Grand seigneur, précepteur des princes exilé par Louis XIV, théologien discuté, pieux archevêque, penseur politique hardi mais déniant toute valeur à ce que nous appelons « mobilité sociale », Fénelon est tantôt apparu à la postérité comme le philanthrope éclairé précurseur des philosophes, tantôt comme l'héritier et le défenseur suspect, discuté, d'une longue tradition mystique : jamais cependant nul n'a contesté l'hellénisme de son goût ou l'élégante pureté de sa langue.

L'auteur des Maximes des saints et du Télémaque reste toutefois prisonnier pour la légende du conflit qui l'opposa à Bossuet : au réalisme de l'évêque de Meaux s'opposerait la chimère du « pur amour ». L'amitié de M. de Cambrai pour Mme Guyon, suspecte injustement de panthéisme, quand on ne se borne à voir en elle une aventurière de la spiritualité, n'est pas pour dissiper l'inquiétude des esprits raisonnables, ne disons même pas rationalistes.

Pourtant, à la charnière du xviie et du xviiie siècle, plus encore qu'un témoin de la crise de la conscience européenne, Fénelon incarne, au couchant du classicisme français, une authentique aspiration à l'éternité et témoigne en faveur d'une esthétique qui est comme le testament du grand siècle.

La courbe d'un échec

François de Salignac de La Mothe-Fénelon est né en Périgord d'une famille qui avait donné à l'Église neuf évêques ou archevêques et à l'État de grands serviteurs, mais que tant d'illustrations n'avaient pas enrichie. Entré en 1665 au collège Du Plessis à Paris, il subit l'influence de son oncle le marquis de Fénelon, ami de saint Vincent de Paul et de Monsieur Olier, le fondateur du séminaire de Saint-Sulpice où il est admis bientôt (1672-1673). Il se trouve ainsi intégré à l'un des foyers de la vie religieuse du temps. Après quelques années de ministère pastoral, il est nommé (1678-1689) supérieur des Nouvelles Catholiques, institution qui se proposait de détromper les jeunes protestantes ; deux missions auprès des Réformés en Saintonge s'ajoutent à cette charge.
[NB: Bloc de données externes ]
Lemma words_go_are_words (cur s : wstring) :
  spaceless cur -> Forall is_word (words_go cur s).
Proof.
  revert cur. induction s as [|c rest IH]; intros cur H; cbn.
  - now apply flush_words.
  - destruct (N.eqb_spec space c) as [E|N].
    + apply Forall_app. split; [now apply flush_words|].
      apply IH. unfold spaceless. cbn. tauto.
    + apply IH. unfold spaceless in *. rewrite in_app_iff. cbn.
      intuition congruence.
Qed.

Lemma words_are_words (s : wstring) : Forall is_word (words s).
Proof. apply words_go_are_words. unfold spaceless. cbn. tauto. Qed.

Lemma words_of_word (w : wstring) : is_word w -> words w = [w].
Proof.
  intros [H N]. rewrite (words_spaceless w H). destruct w; [contradiction|reflexivity].
Qed.

Lemma concat_words_of_words (ws : list wstring) :
  Forall is_word ws -> concat (map words ws) = ws.
Proof.
  induction 1 as [|w ws Hw _ IH]; cbn; [reflexivity|].
  now rewrite (words_of_word w Hw), IH.
Qed.

Lemma tokens_words (s : wstring) :
  concat (map words (tokens s)) = words s.
Proof.
  unfold tokens. cbn [map concat].
  rewrite (words_spaceless _ (span_word_spaceless s)).
  rewrite (concat_words_of_words _ (words_are_words _)).
  unfold words at 2. now rewrite words_go_flush.
Qed.

Lemma tokens_spaceless (s : wstring) : Forall spaceless (tokens s).
Proof.
  unfold tokens. constructor; [apply span_word_spaceless|].
  eapply Forall_impl; [|apply words_are_words]. now intros w [H _].
Qed.

Lemma tokens_tail_words (s : wstring) : Forall is_word (tl (tokens s)).
Proof. apply words_are_words. Qed.

Lemma total_len_app (a b : list wstring) :
  total_len (a ++ b) = total_len a + total_len b.
Proof. induction a as [|w a IH]; cbn [app total_len]; lia. Qed.

Lemma total_len_nonneg (a : list wstring) : 0 <= total_len a.
Proof.
  induction a as [|w a IH]; cbn [total_len]; [lia|].
  pose proof (wlen_nonneg w). lia.
Qed.

Lemma total_len_flush (cur : wstring) : total_len (flush cur) <= wlen cur + 1.
Proof.
  pose proof (wlen_nonneg cur). destruct cur; cbn [flush total_len]; lia.
Qed.

Lemma total_len_words_go (cur s : wstring) :
  total_len (words_go cur s) <= wlen cur + wlen s + 1.
Proof.
  revert cur. induction s as [|c rest IH]; intros cur; cbn [words_go].
  - pose proof (total_len_flush cur). unfold wlen in *. cbn. lia.
  - destruct (N.eqb space c).
    + rewrite total_len_app. pose proof (total_len_flush cur).
      specialize (IH []). unfold wlen in *. cbn [length] in *. lia.
    + specialize (IH (cur ++ [c])). rewrite wlen_app in IH.
      unfold wlen in *. cbn [length] in *. lia.
Qed.

Lemma total_len_tokens (s : wstring) : total_len (tokens s) <= wlen s + 1.
Proof.
  unfold tokens. cbn [total_len].
  assert (L : wlen s = wlen (fst (span_word s)) + wlen (snd (span_word s)))
    by (now rewrite <- wlen_app, span_word_app).
  rewrite L. destruct (span_word_rest s) as [E|[r E]]; rewrite E.
  - cbn. lia.
  - unfold words. cbn [words_go]. rewrite N.eqb_refl. cbn [flush app].
    pose proof (total_len_words_go [] r). unfold wlen in *. cbn [length] in *. lia.
Qed.

(** ** Searching and cutting *)

Lemma skipn_wlen (pre suf : wstring) :
  skipn (Z.to_nat (wlen pre)) (pre ++ suf) = suf.
Proof.
  unfold wlen. rewrite Nat2Z.id, skipn_app, skipn_all, Nat.sub_diag. reflexivity.
Qed.

Lemma find_from_at (p : wchar_t -> bool) (pre suf : wstring) :
  find_from p (pre ++ suf) (wlen pre) =
  match index_where p suf with
  | Some k => wlen pre + Z.of_nat k
  | None => npos
  end.
Proof.
  unfold find_from. rewrite skipn_wlen, wlen_app.
  destruct (Z.leb_spec (wlen pre + wlen suf) (wlen pre)) as [H|H]; [|reflexivity].
  assert (suf = []) as ->
    by (destruct suf; [reflexivity|unfold wlen in H; cbn in H; lia]).
  reflexivity.
Qed.

Lemma index_where_span (s : wstring) :
  index_where (N.eqb space) s =
  match snd (span_word s) with
  | [] => None
  | _ :: _ => Some (length (fst (span_word s)))
  end.
Proof.
  induction s as [|c rest IH]; cbn [index_where span_word]; [reflexivity|].
  destruct (N.eqb space c); [reflexivity|].
  rewrite IH. destruct (span_word rest) as [w r]. cbn [fst snd].
  destruct r; reflexivity.
Qed.

Lemma index_where_skip (s : wstring) :
  index_where (fun x => negb (N.eqb space x)) s =
  match skip_spaces s with
  | [] => None
  | _ :: _ => Some (length s - length (skip_spaces s))%nat
  end.
Proof.
  induction s as [|c rest IH]; cbn [index_where skip_spaces]; [reflexivity|].
  destruct (N.eqb space c); cbn [negb].
  - rewrite IH. destruct (skip_spaces_app rest) as [sp [E _]].
    destruct (skip_spaces rest) as [|d r] eqn:Hs; [reflexivity|].
    cbn [option_map]. f_equal.
    assert (length (d :: r) <= length rest)%nat
      by (rewrite E, length_app; lia).
    cbn [length] in *. lia.
  - f_equal. lia.
Qed.

Lemma find_first_of_at (pre suf : wstring) :
  find_first_of (pre ++ suf) space (wlen pre) =
  match snd (span_word suf) with
  | [] => npos
  | _ :: _ => wlen pre + wlen (fst (span_word suf))
  end.
Proof.
  unfold find_first_of. rewrite find_from_at, index_where_span.
  destruct (snd (span_word suf)); reflexivity.
Qed.

Lemma find_first_not_of_at (pre suf : wstring) :
  find_first_not_of (pre ++ suf) space (wlen pre) =
  match skip_spaces suf with
  | [] => npos
  | _ :: _ => wlen pre + (wlen suf - wlen (skip_spaces suf))
  end.
Proof.
  unfold find_first_not_of. rewrite find_from_at, index_where_skip.
  destruct (skip_spaces_app suf) as [sp [E _]].
  destruct (skip_spaces suf) as [|d r] eqn:Hs; [reflexivity|].
  assert (length (d :: r) <= length suf)%nat
    by (rewrite E, length_app; lia).
  unfold wlen. lia.
Qed.

Lemma find_first_of_npos (s : wstring) :
  wlen s <= npos -> find_first_of s space npos = npos.
Proof.
  intros H. unfold find_first_of, find_from.
  destruct (Z.leb_spec (wlen s) npos); [reflexivity|lia].
Qed.

Lemma substr_at (pre suf : wstring) (count : size_t) :
  substr (pre ++ suf) (wlen pre) count
  = Ok (firstn (Z.to_nat (Z.min count (wlen suf))) suf).
Proof.
  unfold substr. rewrite skipn_wlen, wlen_app.
  pose proof (wlen_nonneg suf).
  destruct (Z.ltb_spec (wlen pre + wlen suf) (wlen pre)); [lia|].
  do 3 f_equal. lia.
Qed.

Lemma substr_word (pre w rest : wstring) :
  substr (pre ++ w ++ rest) (wlen pre) (wlen w) = Ok w.
Proof.
  rewrite substr_at, wlen_app. pose proof (wlen_nonneg rest).
  rewrite Z.min_l by lia. unfold wlen. rewrite Nat2Z.id.
  rewrite firstn_app, firstn_all, Nat.sub_diag. cbn. now rewrite app_nil_r.
Qed.

Lemma substr_rest (pre suf : wstring) (count : size_t) :
  wlen suf <= count -> substr (pre ++ suf) (wlen pre) count = Ok suf.
Proof.
  intros H. rewrite substr_at, Z.min_r by lia.
  unfold wlen. rewrite Nat2Z.id. now rewrite firstn_all.
Qed.

Lemma size_wrap_small (z : Z) :
  0 <= z < 18446744073709551616 -> size_wrap z = z.
Proof. intros H. unfold size_wrap. now rewrite Z.mod_small. Qed.

(** ** The loop of [split] *)

Lemma split_loop_done (fuel : nat) (s : wstring) (width : size_t)
  (res : list wstring) (prev : size_t) :
  split_loop fuel s width res prev npos = Ok (res, prev, npos).
Proof. destruct fuel; reflexivity. Qed.

Lemma split_loop_step (fuel : nat) (s : wstring) (width : size_t)
  (res : list wstring) (prev next : size_t) (w : wstring) :
  next <> npos -> substr s prev (size_wrap (next - prev)) = Ok w ->
  split_loop (S fuel) s width res prev next =
  split_loop fuel s width (appendWord res w width)
    (find_first_not_of s space next)
    (find_first_of s space (find_first_not_of s space next)).
Proof.
  intros Hn Hw. cbn [split_loop].
  destruct (Z.eqb_spec next npos) as [E|_]; [contradiction|].
  rewrite Hw. reflexivity.
Qed.

Lemma tokens_nonspace (d : wchar_t) (r : wstring) :
  d <> space -> tokens (d :: r) = words (d :: r).
Proof.
  intros Hd. unfold tokens, words at 2. rewrite words_go_flush.
  cbn [span_word app]. destruct (N.eqb_spec space d) as [E|_]; [congruence|].
  destruct (span_word r) as [w r']. reflexivity.
Qed.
La lutte du pouvoir contre le protestantisme s'est en effet intensifiée et culmine lors de la révocation de l'édit de Nantes (1685).

Très lié avec Bossuet, Fénelon est présenté à Mme de Maintenon dont l'influence contribue à le faire désigner en août 1689 comme précepteur du duc de Bourgogne, petit-fils de Louis XIV.

Cependant, en octobre 1688, il avait rencontré Mme Guyon chez la duchesse de Béthune-Charost, fille du surintendant Foucquet. Mme de Maintenon venait précisément de la faire sortir du couvent de la Visitation auquel elle avait été « confiée » – pieux euphémisme – quelques mois auparavant, cependant que son directeur de conscience, le P. Lacombe, était incarcéré, la récente condamnation par Innocent XI, en cour de Rome, de la doctrine du quiétiste Molinos, en octobre 1687, ayant particulièrement sensibilisé la hiérarchie (en l'occurrence l'archevêque de Paris Mgr de Harlay), à toute nuance quiétiste ou pseudo-quiétiste. Et, certes, la sincérité pas plus que le désintéressement de Mme Guyon ne sauraient être mis en doute ; mais le lyrisme avec lequel elle prêche « l'abandon » à Dieu – et bientôt le relâchement de quelques novices de Saint-Cyr qui s'autorisent de sa spiritualité – déconcerte Mme de Maintenon. Cette dernière intervient auprès de Bossuet pour qu'il fasse revenir Fénelon de sa sympathie pour Mme Guyon, et beaucoup verront dans un conflit spirituel le reflet d'intérêts politiques ou de jalousies féminines. Loin d'obtempérer, le précepteur du duc de Bourgogne reste fidèle à une amie qui, si elle ne lui a pas découvert les voies mystiques, l'a du moins considérablement soutenu dans sa démarche spirituelle.[...]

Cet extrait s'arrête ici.